My boyfriend of a year recently finished his graduate degree and moved back home (1,000 miles+ away from me) to live with his family and look for a job. While he was here, he often struggled with lack of motivation, melancholy, and social anxiety, which we mostly chalked up to the horrible task of finishing a dissertation. When he was here, if he was feeling depressed and unmotivated, I could do something nice for him like make him a nutritious meal, give him a hug, or participate in pleasurable activities which might count as exercise. He was also seeing a therapist the last 6 months he was here, mostly about his social anxiety, although it went slowly because he has difficulty opening up to people.
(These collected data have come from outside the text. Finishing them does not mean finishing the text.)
(** Up to the [await]: the requests that are sent, if all models serialise. *)
Definition submitStart (e : editor) : option (list (string * string)) * editor :=
  let e1 := setLoading true e in
  match build_output (models e) empty_output with
  | Throw m => (None, submit_failed m e1)
  | Ok output => (Some (request_queue output), emit_puts (request_queue output) e1)
  end.

(** The loop over the answers: the error it throws, if any. *)
Fixpoint first_failure (results : list jsval) : res unit :=
  match results with
  | [] => Ok ()
  | r :: results =>
      if truthy (prop_opt (prop_opt r "data") "success") then first_failure results
      else m ← to_str (js_or (prop_opt (prop_opt r "data") "message") (VStr (tr "保存失败，请重试")));
           Throw m
  end.

(** After the [await]: [outcome] is the result of [Promise.all], [refreshed]
    that of [refresh()]. *)
Definition submitEnd (outcome : res (list jsval)) (refreshed : res unit) (e : editor) : editor :=
  match results ← outcome; first_failure results with
  | Throw m => submit_failed m e
  | Ok _ =>
      let e := emit Refresh (showSuccess (tr "保存成功") e) in
      match refreshed with
      | Ok _ => setLoading false e
      | Throw m => submit_failed m e
      end
  end.
End hook.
Now, he's far away, feeling the same way (and without insurance, he can't meet with a therapist or psychiatrist like he used to), and I feel a little helpless that I can't do anything for him. His family is proud of him that he finished his degree, but they are kind of old fashioned and not the type of people to talk about depression, unless he was threatening suicide or something, which he's not. We talk on the phone every day, and it seems like he is more melancholy since he moved back.
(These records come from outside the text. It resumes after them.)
(* ===== verification/ChannelTags.v ===== *)
(** * Channels and tags

    The list of channels of [web/src/hooks/channels/useChannelsData.jsx]:
    its two forms (plain, and one row per tag with the channels below it),
    the changes of single channels and of tags, and the counts of the type
    tabs.  A channel is the record the server sends, with the fields the code
    computes with; the rest of it is kept as it is. *)
From Stdlib Require Import Ascii SpecFloat.
From S2P Require Import Prelude JsString JsNumber JsValue Json UpstreamUpdates.

(** [tag] is empty for a channel without a tag; priority and weight may be
    [null]. *)
Record channel := Channel {
  c_id : Z; c_type : Z; c_tag : string; c_group : string; c_status : Z;
  c_priority : option Z; c_weight : option Z; c_used_quota : num; c_response_time : num;
  c_settings : jsval; c_rest : obj }.

(** A channel with what [setChannelFormat] adds to it. *)
Record shown := Shown { s_channel : channel; s_key : string; s_meta : update_meta }.

(** A common number of a tag: not yet set ([-1]), a number, or several ([""]). *)
Inductive common := Unset | Common (z : option Z) | Mixed.
#[export] Instance common_eq_dec : EqDecision common.
Proof. solve_decision. Defined.

Record tag_row := TagRow {
  t_tag : string; t_group : string; t_status : option Z;
  t_priority : common; t_weight : common; t_used_quota : num; t_response_time : num;
  t_children : list shown }.

Inductive row := Single (c : shown) | Tagged (r : tag_row).

(** ** [setChannelFormat] *)

(** [-1] is the value of a number that is not set. *)
Definition number (z : option Z) : common := if decide (z = Some (-1)%Z) then Unset else Common z.

Definition merge_number (a : common) (z : option Z) : common :=
  match a with
  | Unset => number z
  | Common y => if decide (y = z) then Common y else Mixed
  | Mixed => Mixed
  end.

(** Add the groups that do not occur in the text yet. *)
Definition merge_group (g new : string) : string :=
  if bool_decide (g = "") then new
  else foldl (λ g item, if includes item g then g else g +:+ "," +:+ item) g (split_on "," new).

Definition new_tag (tag : string) : tag_row :=
  TagRow tag "" None Unset Unset (num_of_Z 0) (num_of_Z 0) [].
I don't want to be a straight up "
Jesus girlfriend," but I think he is really in a rough spot. Normally the advice would be to get therapy or see a psychiatrist, but he doesn't have health insurance and won't be able to get any until he gets a job. I'm worried that he's going to slide into a rut of worse depression. I can't visit him for a couple more months, as well. We've talked about possible depression and solutions, and he says that he kind of wants to eat healthier and exercise, but can't find the motivation. He's said he almost wishes he had a "drill instructor" type person to get him to do stuff.
So, my questions are:
1) What kind of care package can I send him to help with "the melancholy blues"? My best friend struggled with pretty intense depression, and she said that what made the most difference for her in the end was exercising vigorously and regularly, eating good food, and taking fish oil and vitamin d supplements. My boyfriend used to be an athlete in college, but fell out of the exercise habit in grad school, he's also a great cook when he puts his mind to it. I was thinking of sending him: a Trader Joes gift card and a grocery list / recipe instructions of easy healthy tasty stuff we used to make together plus some spices; a bodyweight workout book that I have, a list of exercise sets and reps to do, and some protein powder; and fish oil and vitamin D supplements. Maybe something fun as well, like comic books?
2) Is this idea even too overbearing? Should I just let him tough it out? I think that what will ultimately help him will be to meet with a professional for therapy and perhaps pharmaceutical treatment, which is what he says he wants to do... but until he gets a job with insurance, he can't afford that. And it's going to be difficult for him to get a job if he constantly feels this way. He has always been there for me when I've been stressed out and sad, and if the roles were reversed I know he would do the same for me. I don't need him to be a certain way (to be "fixed" or whatever) to love him, but I know he's unhappy and he's having trouble finding the wherewithal to change.
If he must tell him to join a depression forum where he can vent and get some motivation. Tell him to go on 10 minute walks while you guys are on the phone together, you both can go for walks and talk on the phone. It's only 10 minutes a day. I hope it all works out for you both!